- _PROBLEM_
Scan the data. Collect each line that contains the word "Lemma".

[Saved data entries]
────────────────────
Lemma pool_construct_runs cfg m :
  sys_brk m <> nullptr ->
  sys_brk m + wrap64 (block_size cfg + MemoryPool.sizeof_PoolBlock)
    <= sys_limit m ->
  exists p m',
    MemoryPool.construct cfg m = Returns p m' /\
    MemoryPool.config p = cfg /\
    MemoryPool.free_list p = sys_brk m /\
    load_next (sys_brk m) m' = Some nullptr.
Proof.
  intros Hbrk Hfit.
  unfold MemoryPool.construct, MemoryPool.expand_pool, MemoryPool.locked,
    lock_guard, malloc.
  cbn [fst snd MemoryPool.pool_mutex MemoryPool.set_pool_mutex
       MemoryPool.config MemoryPool.free_list MemoryPool.allocated_blocks
       MemoryPool.allocated_count MemoryPool.total_allocated].
  destruct (Z.leb_spec
    (sys_brk m + wrap64 (block_size cfg + MemoryPool.sizeof_PoolBlock))
    (sys_limit m)); [|lia].
  destruct (Z.eqb_spec (sys_brk m) nullptr); [contradiction|].
  do 2 eexists. split; [reflexivity|]. cbn [fst snd MemoryPool.config
    MemoryPool.free_list]. repeat split.
  unfold load_next, store_next, set_links. cbn [links].
  apply lookup_insert_eq.
Qed.

Lemma get_or_create_pool_selects size s :
  (get_pool_index size (fst s) < length (memory_pools (fst s)))%nat ->
  get_or_create_pool size s = Returns (get_pool_index size (fst s)) s.
Proof.
  intros Hlt. unfold get_or_create_pool.
  destruct (Nat.ltb_spec (get_pool_index size (fst s))
                         (length (memory_pools (fst s)))); [reflexivity|lia].
Qed.

Lemma get_pool_index_exact size g idx :
  umap_find size (pool_index_map g) = Some idx -> get_pool_index size g = idx.
Proof. intros H. unfold get_pool_index. now rewrite H. Qed.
────────────────────
- _TASK RESULT_
Lemma pool_construct_runs cfg m :
Lemma get_or_create_pool_selects size s :
Lemma get_pool_index_exact size g idx :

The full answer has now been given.